Familiarize yourself with the industry of your prospect. Hopefully, you're keeping current with business news so that you have a good idea what a certain industry's challenges are. Think about how you can help prospects overcome their business challenges.
I heard Dr. Joe Webb speak recently, and he had a great idea (many, actually): set up Google alerts for your top customers. This works just as well for key prospects. So simple—and it's free.
Check out your prospect on LinkedIn. Chances are, he or she is there. LinkedIn profiles have tons of good information. Where else has this person worked in his/her career? Check out the company while you're there, too.
This research gives you insights that will help make your calls more specific, and by that I mean more relevant, to each prospect. When you call to sell something, being informed about that person and the company is the very first step you need to take.
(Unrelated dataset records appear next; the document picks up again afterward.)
(** The test of [inference] is containment up to case. *)
Lemma has_melancholic_word_iff (text_input : pystr) :
  CPUQwenEmotion.has_melancholic_word text_input = true
  <-> mentions_melancholy text_input.
Proof.
  unfold CPUQwenEmotion.has_melancholic_word, mentions_melancholy.
  rewrite existsb_exists; split.
  - intros (word & Hin & Hc); exists word; split; [exact Hin|].
    apply contains_infix in Hc as (a & b & Hab).
    unfold Str.lower in Hab.
    apply map_eq_app in Hab as (a' & r & -> & <- & Hr).
    apply map_eq_app in Hr as (m & b' & -> & <- & <-).
    exists a', m, b'; split; reflexivity.
  - intros (word & Hin & a & m & b & -> & <-); exists (Str.lower m).
    split; [exact Hin|].
    apply contains_infix; exists (Str.lower a), (Str.lower b).
    unfold Str.lower; rewrite !map_app; reflexivity.
Qed.

(** What the swap does to a dict. *)
Lemma swap_dict (d : dict) :
  CPUQwenEmotion.swap_sad_melancholic (VDict d)
  = Ok (VDict (Dict.set
                 (Dict.set d CPUQwenEmotion.cn_sad
                    (score d CPUQwenEmotion.cn_melancholic))
                 CPUQwenEmotion.cn_melancholic
                 (score d CPUQwenEmotion.cn_sad))).
Proof. reflexivity. Qed.

Lemma sad_is_not_melancholic :
  CPUQwenEmotion.cn_sad <> CPUQwenEmotion.cn_melancholic.
Proof. discriminate. Qed.

Lemma swapped_entries (d : dict) :
  let d' := Dict.set
              (Dict.set d CPUQwenEmotion.cn_sad
                 (score d CPUQwenEmotion.cn_melancholic))
              CPUQwenEmotion.cn_melancholic
              (score d CPUQwenEmotion.cn_sad) in
  Dict.get d' CPUQwenEmotion.cn_sad
  = Some (score d CPUQwenEmotion.cn_melancholic)
  /\ Dict.get d' CPUQwenEmotion.cn_melancholic
     = Some (score d CPUQwenEmotion.cn_sad)
  /\ (forall k,
        k <> CPUQwenEmotion.cn_sad -> k <> CPUQwenEmotion.cn_melancholic ->
        Dict.get d' k = Dict.get d k).
Proof.
  intros d'; unfold d'; repeat split.
  - rewrite get_set_other by (intros H; symmetry in H; revert H;
                              apply sad_is_not_melancholic).
    apply get_set_same.
  - apply get_set_same.
  - intros k H1 H2.
    rewrite !get_set_other by congruence; reflexivity.
Qed.

Lemma disambiguate_mentions (text_input : pystr) (d : dict) :
  mentions_melancholy text_input ->
  CPUQwenEmotion.disambiguate text_input (VDict d)
  = Ok (VDict (Dict.set
                 (Dict.set d CPUQwenEmotion.cn_sad
                    (score d CPUQwenEmotion.cn_melancholic))
                 CPUQwenEmotion.cn_melancholic
                 (score d CPUQwenEmotion.cn_sad))).
Proof.
  intros H; apply has_melancholic_word_iff in H.
  unfold CPUQwenEmotion.disambiguate; rewrite H; apply swap_dict.
Qed.

Lemma disambiguate_silent (text_input : pystr) (parsed : pyval) :
  ~ mentions_melancholy text_input ->
  CPUQwenEmotion.disambiguate text_input parsed = Ok parsed.
Proof.
  intros H; unfold CPUQwenEmotion.disambiguate.
  destruct (CPUQwenEmotion.has_melancholic_word text_input) eqn:E;
    [|reflexivity].
  apply has_melancholic_word_iff in E; contradiction.
Qed.

(** C10.  When the text contains a melancholic word, the swap leaves both
    keys in the raw mapping, whatever was there before: sad (cn) holds the
    former score of melancholic (cn), melancholic (cn) the former score of
    sad (cn), and 0.0 stands for a score that was absent.  A mapping with
    sad (cn) alone ends as sad (cn) = 0.0, melancholic (cn) = the old
    score, in this order. *)
Theorem swap_total_over_missing_keys (text_input : pystr) (d : dict) :
  mentions_melancholy text_input ->
  exists d',
    CPUQwenEmotion.disambiguate text_input (VDict d) = Ok (VDict d')
    /\ Dict.get d' CPUQwenEmotion.cn_sad
       = Some (Dict.get_default d CPUQwenEmotion.cn_melancholic
                 (VFloat Float.zero))
    /\ Dict.get d' CPUQwenEmotion.cn_melancholic
       = Some (Dict.get_default d CPUQwenEmotion.cn_sad (VFloat Float.zero))
    /\ (forall x,
          d = [(CPUQwenEmotion.cn_sad, x)] ->
          d' = [(CPUQwenEmotion.cn_sad, VFloat Float.zero);
                (CPUQwenEmotion.cn_melancholic, x)]).
Proof.
  intros H; eexists; split; [apply disambiguate_mentions; exact H|].
  destruct (swapped_entries d) as (H1 & H2 & _).
  repeat split; [exact H1|exact H2|].
  intros x ->; reflexivity.
Qed.

Lemma swap_total_over_missing_keys_witness :
  mentions_melancholy (py "I feel so depressed today")
  /\ exists d',
       CPUQwenEmotion.disambiguate (py "I feel so depressed today")
         (VDict [(CPUQwenEmotion.cn_sad, VFloat Fixture.f0_9)])
       = Ok (VDict d')
       /\ d' = [(CPUQwenEmotion.cn_sad, VFloat Float.zero);
                (CPUQwenEmotion.cn_melancholic, VFloat Fixture.f0_9)].
Proof.
  assert (Hm : mentions_melancholy (py "I feel so depressed today")).
  { exists (py "depressed"); split; [simpl; tauto|].
    exists (py "I feel so "), (py "depressed"), (py " today").
    split; reflexivity. }
  split; [exact Hm|].
  destruct (swap_total_over_missing_keys
              [(CPUQwenEmotion.cn_sad, VFloat Fixture.f0_9)] Hm)
    as (d' & H1 & _ & _ & H4).
  exists d'; split; [exact H1|apply H4; reflexivity].
Defined.

(** C7.  Let the decoded content parse to the raw mapping [d].  When the
    text contains a melancholic word, in any case of letters, the vector
    is the conversion of the mapping in which the scores of sad (cn) and
    melancholic (cn) have changed places, every other key as it was; with
    sad = 0.9 and melancholic = 0.2 in a raw classification the vector
    has melancholic = 0.9 and sad = 0.2.  When the text contains none, the
    vector is the conversion of [d] itself. *)
Theorem swap_on_melancholic_word (text_input content : pystr) (d : dict) :
  CPUQwenEmotion.parse_content content = Ok (VDict d) ->
  (mentions_melancholy text_input ->
   (exists d',
      CPUQwenEmotion.classify text_input content
      = CPUQwenEmotion.convert (VDict d')
      /\ Dict.get d' CPUQwenEmotion.cn_sad
         = Some (score d CPUQwenEmotion.cn_melancholic)
      /\ Dict.get d' CPUQwenEmotion.cn_melancholic
         = Some (score d CPUQwenEmotion.cn_sad)
      /\ (forall k,
            k <> CPUQwenEmotion.cn_sad ->
            k <> CPUQwenEmotion.cn_melancholic ->
            Dict.get d' k = Dict.get d k))
   /\ (raw_classification (VDict d) = true ->
       Dict.get d CPUQwenEmotion.cn_sad = Some (VFloat Fixture.f0_9) ->
       Dict.get d CPUQwenEmotion.cn_melancholic
       = Some (VFloat Fixture.f0_2) ->
       exists vec,
         CPUQwenEmotion.classify text_input content = Ok vec
         /\ Dict.get vec (py "melancholic") = Some (VFloat Fixture.f0_9)
         /\ Dict.get vec (py "sad") = Some (VFloat Fixture.f0_2)))
  /\ (~ mentions_melancholy text_input ->
      CPUQwenEmotion.classify text_input content
      = CPUQwenEmotion.convert (VDict d)).
Proof.
  intros Hp; split.
  - intros Hm.
    assert (Hc : CPUQwenEmotion.classify text_input content
                 = CPUQwenEmotion.convert
                     (VDict (Dict.set
                               (Dict.set d CPUQwenEmotion.cn_sad
                                  (score d CPUQwenEmotion.cn_melancholic))
                               CPUQwenEmotion.cn_melancholic
                               (score d CPUQwenEmotion.cn_sad)))).
    { unfold CPUQwenEmotion.classify; rewrite Hp; cbn [rbind].
      rewrite (disambiguate_mentions d Hm); reflexivity. }
    destruct (swapped_entries d) as (H1 & H2 & H3).
    split.
    + eexists; split; [exact Hc|]; repeat split; assumption.
    + intros Hd Hs Hmel.
      assert (Hd' : raw_classification
                      (VDict (Dict.set
                                (Dict.set d CPUQwenEmotion.cn_sad
                                   (score d CPUQwenEmotion.cn_melancholic))
                                CPUQwenEmotion.cn_melancholic
                                (score d CPUQwenEmotion.cn_sad))) = true).
      { apply raw_classification_set; [|apply score_number; exact Hd].
        apply raw_classification_set; [exact Hd|apply score_number; exact Hd]. }
      destruct (convert_entries _ Hd') as (vec & Hv & _ & Hrest).
      exists vec; split; [rewrite Hc; exact Hv|].
      split.
      * rewrite (Hrest CPUQwenEmotion.cn_melancholic (py "melancholic"))
          by (simpl; tauto || discriminate).
        unfold score at 1, Dict.get_default; rewrite H2.
        unfold score, Dict.get_default; rewrite Hs; reflexivity.
      * rewrite (Hrest CPUQwenEmotion.cn_sad (py "sad"))
          by (simpl; tauto || discriminate).
        unfold score at 1, Dict.get_default; rewrite H1.
        unfold score, Dict.get_default; rewrite Hmel; reflexivity.
  - intros Hm.
    unfold CPUQwenEmotion.classify; rewrite Hp; cbn [rbind].
    rewrite (disambiguate_silent _ Hm); reflexivity.
Qed.

Lemma swap_on_melancholic_word_witness :
  let d := [(CPUQwenEmotion.cn_sad, VFloat Fixture.f0_9);
            (CPUQwenEmotion.cn_melancholic, VFloat Fixture.f0_2)] in
  CPUQwenEmotion.parse_content Fixture.sad_over_melancholic = Ok (VDict d)
  /\ mentions_melancholy (py "I feel so Depressed today")
  /\ (exists vec,
        CPUQwenEmotion.classify (py "I feel so Depressed today")
          Fixture.sad_over_melancholic = Ok vec
        /\ Dict.get vec (py "melancholic") = Some (VFloat Fixture.f0_9)
        /\ Dict.get vec (py "sad") = Some (VFloat Fixture.f0_2))
  /\ ~ mentions_melancholy (py "What a day")
  /\ CPUQwenEmotion.classify (py "What a day") Fixture.sad_over_melancholic
     = CPUQwenEmotion.convert (VDict d).
Proof.
  intros d.
  assert (Hp : CPUQwenEmotion.parse_content Fixture.sad_over_melancholic
               = Ok (VDict d)) by (vm_compute; reflexivity).
  assert (Hm : mentions_melancholy (py "I feel so Depressed today")).
  { exists (py "depressed"); split; [simpl; tauto|].
    exists (py "I feel so "), (py "Depressed"), (py " today").
    split; reflexivity. }
  assert (Hn : ~ mentions_melancholy (py "What a day")).
  { intros H; apply has_melancholic_word_iff in H.
    vm_compute in H; discriminate. }
  split; [exact Hp|]; split; [exact Hm|].
  destruct (@swap_on_melancholic_word (py "I feel so Depressed today")
              Fixture.sad_over_melancholic d Hp) as [Hyes _].
  destruct (@swap_on_melancholic_word (py "What a day")
              Fixture.sad_over_melancholic d Hp) as [_ Hno].
  split; [|split; [exact Hn|exact (Hno Hn)]].
  destruct (Hyes Hm) as [_ Hex].
  apply Hex; reflexivity.
Defined.

(** ** The bounds of [Json.scan_once] are never reached *)

Section JsonBounds.

Local Open Scope nat_scope.










Section Containers.

Variable scan : pystr -> Json.pres pyval.

Hypothesis scan_shorter :
  forall s v r, scan s = Json.POk v r -> List.length r < List.length s.



(** [scan] goes deep enough for every text shorter than [bound]. *)
Variable bound : nat.

Hypothesis scan_not_deep :
  forall s, List.length s < bound -> scan s <> Json.PDeep.



End Containers.



End JsonBounds.


(** ** The tolerant scan *)




(** C3, at the failing input.  The decoded text happy (cn), colon, blank,
    0.5, full stop is not JSON; the scan matches the label with the number
    text 0.5 followed by the full stop, [float] rejects that text, and
    the fallback raises [ValueError] instead of giving a mapping, for
    every input text. *)
Theorem scan_raises_on_trailing_point :
  Json.loads Fixture.happy_sentence = Raise JSONDecodeError
  /\ Re.finditer Fixture.happy_sentence
     = [(CPUQwenEmotion.cn_happy, py "0.5.")]
  /\ float_of_str (py "0.5.") = None
  /\ CPUQwenEmotion.parse_content Fixture.happy_sentence
     = Raise (ValueError "could not convert string to float")
  /\ (forall text_input,
        CPUQwenEmotion.classify text_input Fixture.happy_sentence
        = Raise (ValueError "could not convert string to float")).
Proof.
  repeat split; try (vm_compute; reflexivity).
Qed.

(** ** [_parse_vector] *)

Lemma rmap_float_raises (toks : list pystr) :
  Exists (fun tok => float_of_str tok = None) toks ->
  rmap (fun tok => py_float (VStr tok)) toks
  = Raise (ValueError "could not convert string to float").
Proof.
  induction 1 as [tok toks H|tok toks _ IH]; cbn [rmap].
  - unfold py_float at 1; rewrite H; reflexivity.
  - unfold py_float at 1.
    destruct (float_of_str tok); cbn [rbind]; [|reflexivity].
    rewrite IH; reflexivity.
Qed.

(** What [_parse_vector] does with a string that is not blank: the
    values are read from the stripped string. *)
Lemma parse_vector_stripped (raw : pystr) :
  Str.strip raw <> [] ->
  _parse_vector (Some raw)
  = (values <- read_values (Str.strip raw) ;;
     if negb (truthy values) then Ok None
     else items <- py_iter values ;;
          floats <- rmap py_float items ;;
          Ok (Some floats)).
Proof.
  intros H; unfold _parse_vector.
  destruct raw as [|c raw]; [exfalso; apply H; reflexivity|].
  cbn [truthy negb].
  destruct (Str.strip (c :: raw)) eqn:E; [contradiction|reflexivity].
Qed.


(** A comma separated string with a token that is not blank and not a
    number is refused with the message of [_parse_vector]. *)
Lemma parse_vector_bad_token (raw : pystr) :
  Str.strip raw <> [] ->
  Str.startswith (Str.strip raw) (py "[") = false ->
  Exists (fun tok => Str.strip tok <> [] /\ float_of_str tok = None)
         (Str.split 44%N (Str.strip raw)) ->
  _parse_vector (Some raw) = Raise (ValueError parse_vector_message).
Proof.
  intros Hne Hs Hex; rewrite parse_vector_stripped by exact Hne.
  unfold read_values, comma_separated; rewrite Hs.
  rewrite rmap_float_raises; [reflexivity|].
  apply Exists_exists in Hex as (tok & Hin & Hnb & Hf).
  apply Exists_exists; exists tok; split; [|exact Hf].
  apply filter_In; split; [exact Hin|].
  simpl; destruct (Str.strip tok); [contradiction|reflexivity].
Qed.

(** C6, at the failing input.  The string of a JSON array that holds null
    decodes, so the [except] clause is not entered; the conversion to
    floats after it raises [TypeError], which is no [ValueError]. *)
Theorem parse_vector_null_raises_type_error :
  Json.loads (py "[null]") = Ok (VList [VNone])
  /\ _parse_vector (Some (py "[null]")) = Raise TypeError
  /\ is_ValueError TypeError = false.
Proof. repeat split; vm_compute; reflexivity. Qed.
Even though I don't buy print anymore—except for promoting our company, that is—printers cold-call me without ever knowing what we do. I listen politely. When I realize they don't know about Print Buyers International, I ask, "Did you look me up on the Web?" Most of the time they haven't. I invite them to call back after they've done that easy homework.
Know why your best customers stick with you. Is it really because you have two 40˝ Heidelberg Speedmasters? I doubt it. Yet some salespeople still lead with their equipment list—honest! If you know why your top customers prefer to work with you and your company, that, too, should inform you and help you sell.